Required action: Set the data down once more, in full and exactly.

*** Data excerpts ***

Definition do_event (h : history) (e : event * list outcome) : history :=
  let w := mkWorld e.2 (hDisk h) in
  match e.1, hJournal h with
  | EvOpen bootID missing vo, _ =>
      match openFileJournal bootID missing vo w with
      | (Some (Ok j), w') => mkHistory (Some j) (wDisk w') (hGranted h)
      | (_, w') => mkHistory None (wDisk w') (hGranted h)
      end
  | EvBegin request peer digest now, Some j =>
      match Begin j request peer digest now w with
      | (None, w') => mkHistory None (wDisk w') (hGranted h)
      | (Some (j', Ok (None, Some _)), w') =>
          mkHistory (Some j') (wDisk w')
            (hGranted h ++ [(fResource (rqFence request), fSequence (rqFence request))])
      | (Some (j', _), w') => mkHistory (Some j') (wDisk w') (hGranted h)
      end
  | EvCommit request receipt response policy now, Some j =>
      match Commit j request receipt response policy now w with
      | (None, w') => mkHistory None (wDisk w') (hGranted h)
      | (Some (j', _, _), w') => mkHistory (Some j') (wDisk w') (hGranted h)
      end
  | _, None => h
  end.

(** The server begins only requests that [Validate] accepted. *)
Definition event_valid (e : event * list outcome) : Prop :=
  match e.1 with
  | EvBegin request _ _ _ =>
      safeIdentifier (fResource (rqFence request)) = true /\ 0 < fSequence (rqFence request)
  | _ => True
  end.

(** The sequence numbers granted for a resource, oldest first. *)
Definition granted_for (r : string) (G : list grant) : list Z :=
  (filter (fun g => g.1 = r) G).*2.

Definition history_good (h : history) : Prop :=
  positive (hGranted h) /\ good (hGranted h) (hDisk h) /\
  match hJournal h with Some j => memory_good (hGranted h) j | None => True end /\
  forall r, StronglySorted Z.lt (granted_for r (hGranted h)).

(** *** The steps *)
Lemma triple_Begin G j request peer digest now :
  memory_good G j -> positive G ->
  safeIdentifier (fResource (rqFence request)) = true ->
  triple (good G) (Begin j request peer digest now)
    (fun r d => match r with
                | (j', Ok (None, Some _)) =>
                    fence_of (ixFences (jIndexes j)) (fResource (rqFence request)) < fSequence (rqFence request) /\
                    good (G ++ [(fResource (rqFence request), fSequence (rqFence request))]) d /\
                    memory_good (G ++ [(fResource (rqFence request), fSequence (rqFence request))]) j'
                | (_, Ok (None, None)) => False
                | (j', _) => good G d /\ memory_good G j'
                end) (good G).
Proof.
  intros Hj Hpos Hsafe. unfold Begin. destruct (ixReplays _ !! _) as [rp|].
  { case_match; apply triple_ret; intros d Hd; done. }
  destruct (ixUnresolved _ !! _); [by apply triple_ret|]. destruct (negb _); [by apply triple_ret|].
  destruct (_ <=? _) eqn:Ef; [by apply triple_ret|].
  set (j1 := set_sequence j _). assert (Hj1 : memory_good G j1) by exact Hj.
  eapply triple_bind.
  { apply (triple_append G [(fResource (rqFence request), fSequence (rqFence request))]); [done|done|].
    right. simpl. done. }
  intros [j2 [e|]].
  - eapply (triple_bind _ _ _ (fun r d => good G d /\ (memory_good G j2 -> memory_good G r.1) /\ memory_good G j2)).
    { apply (triple_exists _ (fun _ => True)). intros d0 [Hd0 Hm0].
      eapply triple_weaken; [apply (triple_reload G j2)|by intros d ->|]. intros r d [? ?]. done. }
    intros [j3 e3]. apply triple_ret. intros d (Hd & Hm & Hm2). simpl in Hm. split; auto.
  - apply triple_ret. intros d [Hd Hm]. split; [lia|done].
Qed.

***

Your response:
Definition do_event (h : history) (e : event * list outcome) : history :=
  let w := mkWorld e.2 (hDisk h) in
  match e.1, hJournal h with
  | EvOpen bootID missing vo, _ =>
      match openFileJournal bootID missing vo w with
      | (Some (Ok j), w') => mkHistory (Some j) (wDisk w') (hGranted h)
      | (_, w') => mkHistory None (wDisk w') (hGranted h)
      end
  | EvBegin request peer digest now, Some j =>
      match Begin j request peer digest now w with
      | (None, w') => mkHistory None (wDisk w') (hGranted h)
      | (Some (j', Ok (None, Some _)), w') =>
          mkHistory (Some j') (wDisk w')
            (hGranted h ++ [(fResource (rqFence request), fSequence (rqFence request))])
      | (Some (j', _), w') => mkHistory (Some j') (wDisk w') (hGranted h)
      end
  | EvCommit request receipt response policy now, Some j =>
      match Commit j request receipt response policy now w with
      | (None, w') => mkHistory None (wDisk w') (hGranted h)
      | (Some (j', _, _), w') => mkHistory (Some j') (wDisk w') (hGranted h)
      end
  | _, None => h
  end.

(** The server begins only requests that [Validate] accepted. *)
Definition event_valid (e : event * list outcome) : Prop :=
  match e.1 with
  | EvBegin request _ _ _ =>
      safeIdentifier (fResource (rqFence request)) = true /\ 0 < fSequence (rqFence request)
  | _ => True
  end.

(** The sequence numbers granted for a resource, oldest first. *)
Definition granted_for (r : string) (G : list grant) : list Z :=
  (filter (fun g => g.1 = r) G).*2.

Definition history_good (h : history) : Prop :=
  positive (hGranted h) /\ good (hGranted h) (hDisk h) /\
  match hJournal h with Some j => memory_good (hGranted h) j | None => True end /\
  forall r, StronglySorted Z.lt (granted_for r (hGranted h)).

(** *** The steps *)
Lemma triple_Begin G j request peer digest now :
  memory_good G j -> positive G ->
  safeIdentifier (fResource (rqFence request)) = true ->
  triple (good G) (Begin j request peer digest now)
    (fun r d => match r with
                | (j', Ok (None, Some _)) =>
                    fence_of (ixFences (jIndexes j)) (fResource (rqFence request)) < fSequence (rqFence request) /\
                    good (G ++ [(fResource (rqFence request), fSequence (rqFence request))]) d /\
                    memory_good (G ++ [(fResource (rqFence request), fSequence (rqFence request))]) j'
                | (_, Ok (None, None)) => False
                | (j', _) => good G d /\ memory_good G j'
                end) (good G).
Proof.
  intros Hj Hpos Hsafe. unfold Begin. destruct (ixReplays _ !! _) as [rp|].
  { case_match; apply triple_ret; intros d Hd; done. }
  destruct (ixUnresolved _ !! _); [by apply triple_ret|]. destruct (negb _); [by apply triple_ret|].
  destruct (_ <=? _) eqn:Ef; [by apply triple_ret|].
  set (j1 := set_sequence j _). assert (Hj1 : memory_good G j1) by exact Hj.
  eapply triple_bind.
  { apply (triple_append G [(fResource (rqFence request), fSequence (rqFence request))]); [done|done|].
    right. simpl. done. }
  intros [j2 [e|]].
  - eapply (triple_bind _ _ _ (fun r d => good G d /\ (memory_good G j2 -> memory_good G r.1) /\ memory_good G j2)).
    { apply (triple_exists _ (fun _ => True)). intros d0 [Hd0 Hm0].
      eapply triple_weaken; [apply (triple_reload G j2)|by intros d ->|]. intros r d [? ?]. done. }
    intros [j3 e3]. apply triple_ret. intros d (Hd & Hm & Hm2). simpl in Hm. split; auto.
  - apply triple_ret. intros d [Hd Hm]. split; [lia|done].
Qed.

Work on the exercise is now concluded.